**DATA PROVIDED:**
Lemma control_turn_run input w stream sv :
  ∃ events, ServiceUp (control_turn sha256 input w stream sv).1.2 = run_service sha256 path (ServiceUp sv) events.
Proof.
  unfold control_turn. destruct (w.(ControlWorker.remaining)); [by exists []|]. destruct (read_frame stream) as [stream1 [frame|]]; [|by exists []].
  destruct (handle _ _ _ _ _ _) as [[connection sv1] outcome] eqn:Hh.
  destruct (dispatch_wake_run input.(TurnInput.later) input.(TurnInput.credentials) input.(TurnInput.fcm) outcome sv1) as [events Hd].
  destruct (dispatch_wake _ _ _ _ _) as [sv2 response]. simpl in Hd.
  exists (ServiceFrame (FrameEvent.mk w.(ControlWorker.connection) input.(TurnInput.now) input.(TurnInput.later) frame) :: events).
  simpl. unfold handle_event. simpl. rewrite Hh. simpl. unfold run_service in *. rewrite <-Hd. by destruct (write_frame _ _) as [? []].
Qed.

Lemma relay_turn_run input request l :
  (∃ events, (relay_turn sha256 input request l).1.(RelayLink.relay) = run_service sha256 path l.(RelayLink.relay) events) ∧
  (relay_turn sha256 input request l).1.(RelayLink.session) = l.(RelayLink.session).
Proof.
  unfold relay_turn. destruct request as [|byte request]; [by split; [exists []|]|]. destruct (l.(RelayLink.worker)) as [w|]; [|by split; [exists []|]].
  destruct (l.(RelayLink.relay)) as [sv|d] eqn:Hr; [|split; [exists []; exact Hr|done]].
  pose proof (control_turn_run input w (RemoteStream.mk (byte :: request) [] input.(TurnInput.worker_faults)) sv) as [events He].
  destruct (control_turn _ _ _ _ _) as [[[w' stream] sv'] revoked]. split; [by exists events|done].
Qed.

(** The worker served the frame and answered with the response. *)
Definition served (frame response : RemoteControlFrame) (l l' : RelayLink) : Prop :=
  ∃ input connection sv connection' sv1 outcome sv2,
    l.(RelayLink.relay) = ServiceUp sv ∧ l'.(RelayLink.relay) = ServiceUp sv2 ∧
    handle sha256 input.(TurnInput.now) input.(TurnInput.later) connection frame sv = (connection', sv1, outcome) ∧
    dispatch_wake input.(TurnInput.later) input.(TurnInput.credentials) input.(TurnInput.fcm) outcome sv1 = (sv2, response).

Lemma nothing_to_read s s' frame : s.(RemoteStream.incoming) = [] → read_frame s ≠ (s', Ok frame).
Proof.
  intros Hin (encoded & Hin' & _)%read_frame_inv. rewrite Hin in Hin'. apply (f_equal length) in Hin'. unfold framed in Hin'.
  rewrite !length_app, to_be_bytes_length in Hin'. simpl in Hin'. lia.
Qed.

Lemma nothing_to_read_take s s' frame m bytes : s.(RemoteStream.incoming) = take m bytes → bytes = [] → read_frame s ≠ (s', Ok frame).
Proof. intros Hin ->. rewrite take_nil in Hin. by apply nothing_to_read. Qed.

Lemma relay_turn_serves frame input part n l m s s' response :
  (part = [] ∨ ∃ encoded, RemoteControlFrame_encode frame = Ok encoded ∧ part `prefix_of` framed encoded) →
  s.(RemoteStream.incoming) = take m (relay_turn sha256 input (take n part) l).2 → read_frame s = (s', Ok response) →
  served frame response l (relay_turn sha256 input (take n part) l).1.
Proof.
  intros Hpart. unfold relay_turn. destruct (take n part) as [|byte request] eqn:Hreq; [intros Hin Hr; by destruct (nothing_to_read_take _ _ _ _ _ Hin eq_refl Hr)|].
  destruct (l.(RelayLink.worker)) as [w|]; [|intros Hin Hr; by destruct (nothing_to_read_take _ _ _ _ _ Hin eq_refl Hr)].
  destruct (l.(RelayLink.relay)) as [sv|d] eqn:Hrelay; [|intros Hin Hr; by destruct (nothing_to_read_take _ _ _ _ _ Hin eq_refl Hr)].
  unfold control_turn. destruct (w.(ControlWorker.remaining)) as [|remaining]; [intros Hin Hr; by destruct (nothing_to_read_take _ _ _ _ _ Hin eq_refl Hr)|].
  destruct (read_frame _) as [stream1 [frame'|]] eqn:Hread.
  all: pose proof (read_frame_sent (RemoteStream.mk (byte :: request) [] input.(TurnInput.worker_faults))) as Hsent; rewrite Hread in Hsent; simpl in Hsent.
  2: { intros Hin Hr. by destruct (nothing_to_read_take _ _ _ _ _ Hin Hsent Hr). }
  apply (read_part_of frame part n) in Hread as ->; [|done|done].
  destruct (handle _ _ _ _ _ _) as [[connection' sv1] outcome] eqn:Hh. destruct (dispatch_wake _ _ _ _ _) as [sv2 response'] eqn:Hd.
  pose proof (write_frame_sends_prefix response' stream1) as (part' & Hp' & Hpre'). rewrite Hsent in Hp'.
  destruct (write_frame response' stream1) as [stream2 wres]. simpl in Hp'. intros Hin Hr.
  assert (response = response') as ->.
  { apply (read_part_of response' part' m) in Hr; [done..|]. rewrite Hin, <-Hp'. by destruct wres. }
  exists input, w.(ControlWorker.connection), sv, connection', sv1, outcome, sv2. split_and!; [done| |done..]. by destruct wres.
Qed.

**TASK GOAL:**
When you reply, retype each line exactly as it appears above.

**ANSWER BOX:**
Lemma control_turn_run input w stream sv :
  ∃ events, ServiceUp (control_turn sha256 input w stream sv).1.2 = run_service sha256 path (ServiceUp sv) events.
Proof.
  unfold control_turn. destruct (w.(ControlWorker.remaining)); [by exists []|]. destruct (read_frame stream) as [stream1 [frame|]]; [|by exists []].
  destruct (handle _ _ _ _ _ _) as [[connection sv1] outcome] eqn:Hh.
  destruct (dispatch_wake_run input.(TurnInput.later) input.(TurnInput.credentials) input.(TurnInput.fcm) outcome sv1) as [events Hd].
  destruct (dispatch_wake _ _ _ _ _) as [sv2 response]. simpl in Hd.
  exists (ServiceFrame (FrameEvent.mk w.(ControlWorker.connection) input.(TurnInput.now) input.(TurnInput.later) frame) :: events).
  simpl. unfold handle_event. simpl. rewrite Hh. simpl. unfold run_service in *. rewrite <-Hd. by destruct (write_frame _ _) as [? []].
Qed.

Lemma relay_turn_run input request l :
  (∃ events, (relay_turn sha256 input request l).1.(RelayLink.relay) = run_service sha256 path l.(RelayLink.relay) events) ∧
  (relay_turn sha256 input request l).1.(RelayLink.session) = l.(RelayLink.session).
Proof.
  unfold relay_turn. destruct request as [|byte request]; [by split; [exists []|]|]. destruct (l.(RelayLink.worker)) as [w|]; [|by split; [exists []|]].
  destruct (l.(RelayLink.relay)) as [sv|d] eqn:Hr; [|split; [exists []; exact Hr|done]].
  pose proof (control_turn_run input w (RemoteStream.mk (byte :: request) [] input.(TurnInput.worker_faults)) sv) as [events He].
  destruct (control_turn _ _ _ _ _) as [[[w' stream] sv'] revoked]. split; [by exists events|done].
Qed.

(** The worker served the frame and answered with the response. *)
Definition served (frame response : RemoteControlFrame) (l l' : RelayLink) : Prop :=
  ∃ input connection sv connection' sv1 outcome sv2,
    l.(RelayLink.relay) = ServiceUp sv ∧ l'.(RelayLink.relay) = ServiceUp sv2 ∧
    handle sha256 input.(TurnInput.now) input.(TurnInput.later) connection frame sv = (connection', sv1, outcome) ∧
    dispatch_wake input.(TurnInput.later) input.(TurnInput.credentials) input.(TurnInput.fcm) outcome sv1 = (sv2, response).

Lemma nothing_to_read s s' frame : s.(RemoteStream.incoming) = [] → read_frame s ≠ (s', Ok frame).
Proof.
  intros Hin (encoded & Hin' & _)%read_frame_inv. rewrite Hin in Hin'. apply (f_equal length) in Hin'. unfold framed in Hin'.
  rewrite !length_app, to_be_bytes_length in Hin'. simpl in Hin'. lia.
Qed.

Lemma nothing_to_read_take s s' frame m bytes : s.(RemoteStream.incoming) = take m bytes → bytes = [] → read_frame s ≠ (s', Ok frame).
Proof. intros Hin ->. rewrite take_nil in Hin. by apply nothing_to_read. Qed.

Lemma relay_turn_serves frame input part n l m s s' response :
  (part = [] ∨ ∃ encoded, RemoteControlFrame_encode frame = Ok encoded ∧ part `prefix_of` framed encoded) →
  s.(RemoteStream.incoming) = take m (relay_turn sha256 input (take n part) l).2 → read_frame s = (s', Ok response) →
  served frame response l (relay_turn sha256 input (take n part) l).1.
Proof.
  intros Hpart. unfold relay_turn. destruct (take n part) as [|byte request] eqn:Hreq; [intros Hin Hr; by destruct (nothing_to_read_take _ _ _ _ _ Hin eq_refl Hr)|].
  destruct (l.(RelayLink.worker)) as [w|]; [|intros Hin Hr; by destruct (nothing_to_read_take _ _ _ _ _ Hin eq_refl Hr)].
  destruct (l.(RelayLink.relay)) as [sv|d] eqn:Hrelay; [|intros Hin Hr; by destruct (nothing_to_read_take _ _ _ _ _ Hin eq_refl Hr)].
  unfold control_turn. destruct (w.(ControlWorker.remaining)) as [|remaining]; [intros Hin Hr; by destruct (nothing_to_read_take _ _ _ _ _ Hin eq_refl Hr)|].
  destruct (read_frame _) as [stream1 [frame'|]] eqn:Hread.
  all: pose proof (read_frame_sent (RemoteStream.mk (byte :: request) [] input.(TurnInput.worker_faults))) as Hsent; rewrite Hread in Hsent; simpl in Hsent.
  2: { intros Hin Hr. by destruct (nothing_to_read_take _ _ _ _ _ Hin Hsent Hr). }
  apply (read_part_of frame part n) in Hread as ->; [|done|done].
  destruct (handle _ _ _ _ _ _) as [[connection' sv1] outcome] eqn:Hh. destruct (dispatch_wake _ _ _ _ _) as [sv2 response'] eqn:Hd.
  pose proof (write_frame_sends_prefix response' stream1) as (part' & Hp' & Hpre'). rewrite Hsent in Hp'.
  destruct (write_frame response' stream1) as [stream2 wres]. simpl in Hp'. intros Hin Hr.
  assert (response = response') as ->.
  { apply (read_part_of response' part' m) in Hr; [done..|]. rewrite Hin, <-Hp'. by destruct wres. }
  exists input, w.(ControlWorker.connection), sv, connection', sv1, outcome, sv2. split_and!; [done| |done..]. by destruct wres.
Qed.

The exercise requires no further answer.